Before the days of Arabidopsis, duckweeds, and more specifically Lemna, were an important model system for plant biology . Since duckweeds are small, morphologically reduced (although with root and leaf-like structure), fast growing, easily cultivated under aseptic conditions (Figure 1(c)), transformable, crossable, and particularly suited to biochemical studies (direct contact with media), it is an ideal system for biological research . Much of what we know about photoperiodic flowering responses comes from fundamental research conducted on Lemna by the preeminent plant biologist Dr. William Hillman at the Brookhaven National Laboratories . Some of the current uses of Lemnaceae are a testimony to its scientific, commercial, and biomass utility: basic research and evolutionary model system , toxicity testing organism , biotech protein factories , wastewater remediation , high protein animal feed, carbon cycling , and biofuel potential candidates .

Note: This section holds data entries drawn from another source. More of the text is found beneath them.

(** One segment: its name is looked up in the directory. *)
Lemma segment_spec w0 w sc k n t rest dj :
  let fs := ff_fs w0 in
  wok w -> same w0 w -> is_dir fs sc k -> name_ok n -> name_end t -> length (fn dj) = 12%nat -> dj_sclust dj = sc ->
  exists dj1 ns, create_name dj (name_text n ++ t :: rest) = Some (FR_OK, dj1, rest) ∧
    (Z.land ns NS_LAST = 0 <-> 32 < t) ∧
    wp (dir_find dj1) w (λ r w', same w0 w' ∧ arr_get (fn r.2) NS = Some ns ∧ length (fn r.2) = 12%nat ∧
      match find_entry fs k (name_sfn n) with
      | Some i => r.1 = FR_OK ∧ dir_at fs k i r.2 ∧ win (ff_fs w') = img (sect r.2)
      | None => r.1 = FR_NO_FILE
      end).
Proof.
  intros fs Hw Hs Hd Hn Ht Hl Hsc. destruct (create_name_spec dj n t rest Hn Ht Hl) as (ns & E & Hns).
  eexists _, ns. split; [exact E|]. split; [done|]. pose proof (length_sfn n Hn) as Hlen.
  eapply wp_mono; [apply (dir_find_spec w k); [done|rewrite <- Hsc in Hd; by eapply is_dir_same|simpl; len]|].
  intros [res dj2] w' [Hs' [Hfn Hf]]. cbn [fst snd fn set_fn] in *. split; [by eapply same_trans|].
  split; [rewrite Hfn; by apply arr_get_middle; rewrite Hlen|]. split; [rewrite Hfn; len|].
  unfold find_entry in Hf. rewrite (scan_name _ (name_sfn n ++ [ns]) (name_sfn n)) in Hf
    by (rewrite take_app_le; [done|lia]). rewrite (dir_sectors_same _ _ k Hs), (dir_count_same _ _ k Hs) in Hf.
  fold fs in Hf. unfold find_entry. destruct (scan _ _ _ _); [|done]. destruct Hf as (? & ? & ?).
  split_and!; try done. by apply (dir_at_back w0 w).
Qed.

(** One iteration of [path_loop]. *)
Lemma wp_path_step w0 w sc k n t rest dj fuel (Q : FRESULT * DIR -> ff D -> Prop) :
  let fs := ff_fs w0 in
  wok w -> same w0 w -> is_dir fs sc k -> name_ok n -> name_end t -> length (fn dj) = 12%nat -> dj_sclust dj = sc ->
  (forall w' dj', same w0 w' ->
     match find_entry fs k (name_sfn n) with
     | None => Q (if bool_decide (32 < t) then FR_NO_PATH else FR_NO_FILE, dj') w'
     | Some i =>
         let e := dir_entry (dir_sectors fs k) i in
         dir_at fs k i dj' -> win (ff_fs w') = img (sect dj') -> length (fn dj') = 12%nat ->
         if bool_decide (t <= 32) then Q (FR_OK, dj') w'
         else if bool_decide (Z.land (entry_attr e) AM_DIR = 0) then Q (FR_NO_PATH, dj') w'
         else wp (path_loop fuel (set_dj_sclust (entry_clust fs e) dj') rest) w' Q
     end) ->
  wp (path_loop (S fuel) dj (name_text n ++ t :: rest)) w Q.
Proof.
  intros fs Hw Hs Hd Hn Ht Hl Hsc HQ. cbn [path_loop].
  destruct (segment_spec w0 w sc k n t rest dj Hw Hs Hd Hn Ht Hl Hsc) as (dj1 & st & -> & Hst & Hdf). fold fs in Hdf.
  apply wp_bind. eapply wp_lift; [done|]. cbn beta iota. rewrite bool_decide_eq_false_2 by auto. apply wp_bind. eapply wp_mono; [exact Hdf|].
  intros [res dj2] w2 (Hs2 & Ens & Hl2 & Hx). cbn [fst snd] in *. specialize (HQ w2 dj2 Hs2).
  apply wp_bind. eapply wp_lift; [exact Ens|]. destruct (find_entry fs k (name_sfn n)) as [i|].
  2: { subst res. rewrite bool_decide_eq_true_2 by done. rewrite bool_decide_eq_false_2 by auto. apply wp_ret.
    assert (bool_decide (Z.land st NS_LAST = 0) = bool_decide (32 < t)) as -> by (by apply bool_decide_ext). by destruct (bool_decide _). }
  destruct Hx as (-> & Hat & Hwin). specialize (HQ Hat Hwin Hl2). rewrite bool_decide_eq_false_2 by auto.
  case_bool_decide as Ht2; [rewrite bool_decide_eq_true_2 by lia; by apply wp_ret|]. rewrite bool_decide_eq_false_2 by lia.
  destruct (Hat) as [Hr _ Hsec Hdir _]. unfold dir_ptr. apply wp_bind. eapply wp_lift; [exact Hdir|].
  apply wp_bind, (wp_entry_byte w2 (dir_sectors fs k) i (sect dj2)); [lia|done|done|done|].
  unfold entry_attr in HQ. change (Z.to_nat DIR_Attr) with 11%nat. case_bool_decide; [by apply wp_ret|].
  apply wp_bind, (wp_ld_clust w2 (dir_sectors fs k) i (sect dj2)); [lia|done..|].
  unfold entry_clust in *. destruct (same_fields _ _ _ _ Hs2) as (_ & _ & _ & _ & -> & _). exact HQ.
Qed.

Lemma path_loop_spec w0 sc names o :
  let fs := ff_fs w0 in
  resolves fs sc names o -> forall w dj fuel,
  wok w -> same w0 w -> length (fn dj) = 12%nat -> dj_sclust dj = sc -> (length names <= fuel)%nat ->
  wp (path_loop fuel dj (path_text names)) w (λ r w', same w0 w' ∧ reaches fs o r w').
Proof.
  intros fs Hr. induction Hr as [sc k n i Hd Hn Hf|sc k n Hd Hn Hf|sc k n n' ns Hd Hn Hf|sc k n n' ns i Hd Hn Hf Ha|sc k n n' ns i o Hd Hn Hf Ha Hr IH];
    intros w dj fuel Hw Hs Hl Hsc Hfu; (destruct fuel as [|fuel]; [simpl in Hfu; lia|]);
    eapply (wp_path_step w0 w sc k n); try done; try (by left); try (by right; left);
    intros w' dj' Hs'; fold fs; rewrite Hf; try done; intros e Hat Hwin Hl'; subst e.
  - rewrite bool_decide_eq_true_2 by lia. split; [done|]. by exists dj'.
  - rewrite bool_decide_eq_false_2 by lia. rewrite bool_decide_eq_true_2 by done. done.
  - rewrite bool_decide_eq_false_2 by lia. rewrite bool_decide_eq_false_2 by done.
    apply IH; try done; [by eapply same_wok|simpl in *; lia].
Qed.

Lemma resolves_head fs sc names o : resolves fs sc names o -> exists n ns, names = n :: ns ∧ name_ok n.
Proof. destruct 1; eauto. Qed.

Lemma resolves_missing fs sc names e : resolves fs sc names (Missing e) -> e ≠ FR_OK.
Proof. intros Hr. remember (Missing e) as o eqn:E. induction Hr; simplify_eq; try done. auto. Qed.

(** The first two characters of a path. *)
Lemma path_head n ns : name_ok n -> exists c c' p, path_text (n :: ns) = c :: c' :: p ∧ name_char c ∧ c' ≠ 58.
Proof.
  intros [Hb He Hc]. cbn [path_text]. unfold name_text. destruct (n_body n) as [|c cs]; [simpl in Hb; lia|].
  simpl in Hc. apply Forall_cons_iff in Hc as [Hc Hcs]. exists c.
  destruct cs as [|c' cs]; simpl.
  - destruct (n_ext n) as [|e es]; simpl; [destruct ns; simpl; eauto|eauto].
  - apply Forall_cons_iff in Hcs as [Hc' _]. exists c'. eexists. split_and!; try done.
    intros ->. destruct Hc' as (_ & _ & _ & _ & Hbad). apply Hbad. by apply (bool_decide_unpack _).
Qed.

Lemma path_length names : (length names <= length (path_text names))%nat.
Proof.
  induction names as [|n ns IH]; simpl; [lia|]. rewrite length_app. destruct ns; simpl in *; lia.
Qed.

Lemma follow_path_spec w0 w names o dj :
  let fs := ff_fs w0 in
  resolves fs 0 names o -> wok w -> same w0 w -> length (fn dj) = 12%nat ->
  wp (follow_path dj (path_text names)) w (λ r w', same w0 w' ∧ reaches fs o r w').
Proof.
  intros fs Hr Hw Hs Hl. destruct (resolves_head _ _ _ _ Hr) as (n & ns & -> & Hn).
  destruct (path_head n ns Hn) as (c & c' & p & Ep & Hc & _). pose proof (path_length (n :: ns)) as Hlen.
  unfold follow_path. assert (arr_get (path_text (n :: ns)) 0 = Some c) as E0 by (by rewrite Ep).
  apply wp_bind. eapply wp_lift; [exact E0|].
  assert (is_sep c = false) as -> by (destruct Hc as (? & ? & ? & ? & ?); unfold is_sep; by rewrite !bool_decide_eq_false_2).
  apply wp_bind. eapply wp_lift; [exact E0|]. rewrite bool_decide_eq_false_2 by (destruct Hc; lia).
  by apply (path_loop_spec w0 0 (n :: ns) o); try done; lia.
Qed.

The advent of high-throughput sequencing technologies has enabled a new generation of model plant systems . In an effort to initiate duckweed genomic research, we endeavoured to identify species with small genomes that would be ideal for sequencing. First, we queried the Kew plant genome database (http://data.kew.org/cvalues/) and found that there were only 6 duckweed accessions that had been measured by the Feulgen method [13, 14]. DNA content of single species from each genus was determined and showed obvious difference. Due to it being laborious and time consuming, the popularity of Feulgen technique has waned. Feulgen has been largely replaced by flow cytometry (FCM) , a faster, easier, and more accurate method and the current preferred technique for genome size estimations and DNA ploidy analyses in plants .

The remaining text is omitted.